To my husband, who taught me so much more, including the importance of putting the recipe away and winging it!

(Hiking Memories and Photographs)
To the three special women who shared in my first backpacking trip.
To Cathy, who innocently asked me one day "Do you want to go backpacking?"
To Leanna, who took me up the side of my first mountain, bereft of any facsimile of a trail.
To Barbara, who taught me there is such a thing as "Happy Hour" in the wilderness, even when there is no ice.

I was introduced to books at an early age. I was lucky enough to have a mother who not only read to me, but more importantly, read with passion. "Read with expression" she would tell us. She taught by example, her dramatic reading of "The Three Little Kittens" still resonates in my memory. I doubt most people have heard of "Sally in Our Ally," but in our family it was a standard. Dr. Seuss books were another favorite, the rhyming stories giving my mother an outlet for her dramatic tendencies.

I read every Nancy Drew mystery published. Friends whose fathers made more money than mine purchased a new book every month. I made do with the books my mother bought at a yard sale. Thick, purple bound books with no pictures on the cover, I was embarrased to lend them to my friends, as their books were smaller and sleeker with color pictures of Nancy on the front. I kept my Nancy Drew collection for years, rarely remembering the treasure I had stored in dusty boxes in the garage. These books made the move from California to Arizona, back to California again before I eventually gave them away, their dusty pages covered in mold.

I savored every word written by Walter Farley in his "Black Stallion" series. I longed to be Alex, clinging aboard the back of the galloping black stallion on a faraway deserted island beach.
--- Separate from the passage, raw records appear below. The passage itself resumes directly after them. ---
(* ===== verification/Validators.v ===== *)
(** [admin/pb/*.pb.validate.go]: the validation of the messages: the errors, the two
    modes (the first violation, or all of them), and the rules of each message. *)

From Stdlib Require Import ZArith Lia String Ascii List Bool.
From stdpp Require Import base tactics list strings pretty.
From S2P Require Import Prelude GoStrings Utf8 Errs Gorm RoleModel Menus MenuService RoleService.

Local Open Scope string_scope.
Local Open Scope list_scope.

(** ** Errors *)

(** [<msg>ValidationError] and [<msg>MultiError]. *)
Inductive verror : Type :=
| VError (msg field reason : string) (cause : option verror) (key : bool)
| VMulti (msg : string) (errors : list verror).

(** [Error()] *)
Fixpoint vtext (e : verror) : string :=
  match e with
  | VError msg field reason cause key =>
      "invalid " +:+ (if key then "key for " else EmptyString) +:+ msg +:+ "." +:+ field +:+ ": " +:+ reason
      +:+ match cause with Some c => " | caused by: " +:+ vtext c | None => EmptyString end
  | VMulti _ errors => Join (map vtext errors) "; "
  end.

Definition AllErrors (e : verror) : list verror :=
  match e with VMulti _ l => l | VError _ _ _ _ _ => [e] end.

Definition ofVerror (e : option verror) : option error :=
  match e with Some e => Some (EPlain (vtext e)) | None => None end.

(** ** One message *)

Fixpoint violations (rules : list (option verror)) : list verror :=
  match rules with
  | [] => []
  | Some e :: rest => e :: violations rest
  | None :: rest => violations rest
  end.

(** The body of every [validate]: the rules in the order of the fields; a nil message
    has no violations. *)
Definition validateWith (msg : string) (all : bool) (rules : list (option verror)) : option verror :=
  if all then match violations rules with
              | [] => None
              | errors => Some (VMulti msg errors)
              end
  else head (violations rules).

Definition ruleError (msg field reason : string) : verror := VError msg field reason None false.

Definition runesBetween (msg field : string) (lo hi : nat) (s : string) : option verror :=
  let l := RuneCountInString s in
  if (l <? lo)%nat || (hi <? l)%nat then
    Some (ruleError msg field ("value length must be between " +:+ pretty lo +:+ " and " +:+ pretty hi +:+ " runes, inclusive"))
  else None.

Definition maxItems {A : Type} (msg field : string) (n : nat) (items : list A) : option verror :=
  if (n <? length items)%nat then Some (ruleError msg field ("value must contain no more than " +:+ pretty n +:+ " item(s)")) else None.

Definition atLeast (msg field : string) (n z : Z) : option verror :=
  if (z <? n)%Z then Some (ruleError msg field ("value must be greater than or equal to " +:+ pretty n)) else None.

Definition indexed (field : string) (idx : nat) : string := field +:+ "[" +:+ pretty idx +:+ "]".

Section Items.
Context {A : Type}.
Variable check : nat -> A -> option verror.
Fixpoint eachItem (idx : nat) (items : list A) : list (option verror) :=
  match items with
  | [] => []
  | item :: rest => check idx item :: eachItem (S idx) rest
  end.
End Items.

(** An embedded message is validated in the same mode and wrapped with its position. *)
Definition embedded {A : Type} (msg field : string) (validateItem : A -> option verror) (idx : nat) (item : A) : option verror :=
  match validateItem item with
  | Some err => Some (VError msg (indexed field idx) "embedded message failed validation" (Some err) false)
  | None => None
  end.

(** A pointer to a message. *)
Definition onMessage {M : Type} (m : option M) (rules : M -> option verror) : option verror :=
  match m with Some m => rules m | None => None end.

(** ** menu.proto *)

Inductive MenuNode : Type :=
| mkMenuNode (nName nTitle nComponent nUri nIcon : string) (nHidden nPublic : bool) (nChildren : list (option MenuNode)).
Inductive OptionNode : Type :=
| mkOptionNode (oValue oLabel oParent : string) (oChildren : list (option OptionNode)).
When I was eleven, I participated in our church's effort to "Read the Bible Through in 1962." For thirty minutes every morning and evening I would sit in traction (fondly nicknamed the neck stretcher), prescribed after I injured my neck in a car accident. My Bible in my lap, I would read alternately from the Old Testament and then the New, dutifully check off the chapters as I read them. I was mesmerized, rereading the stories I had been taught in Sunday School, and discovering people and stories I hadn't yet been taught.

During my high school and college years I read book after book, some required reading, some not. I read and reread "Gone With The Wind." The runaway best seller transported me back in time to the days of the old South, to the Civil War and the subsequent restoration, into the lives of Rhett, Scarlett, Ashley and Melanie. I could imagine myself dancing next to Scarlett at one of the grand parties at Tara or Twelve Oaks, waited on by servants, oblivious to the approaching storm forming in the North. I longed for her to find happiness in Ashley's arms. I wept with her at the death of her beloved daughter Bonnie Blue. I felt her loneliness and heartache when Rhett left her for the final time.

I enjoy hanging out at thebookcart.com. It's a simple concept. You register those paperback books you no longer want into a data base. The person who requested the book gets a debit for $2.50 ($2 goes as a credit to the provider, and $ .50 goes to the "donkey" for carrots (i.e. the web site). It costs under $2 to send a paperback in the mail.

www.thebookcart.com/

Another site I like is www.bookcrossing.com

n. the practice of leaving a book in a public place to be picked up and read by others, who then do likewise. (added to the Concise Oxford English Dictionary in August 2004)
www.bookcrossing.com/

Did I mention I love books?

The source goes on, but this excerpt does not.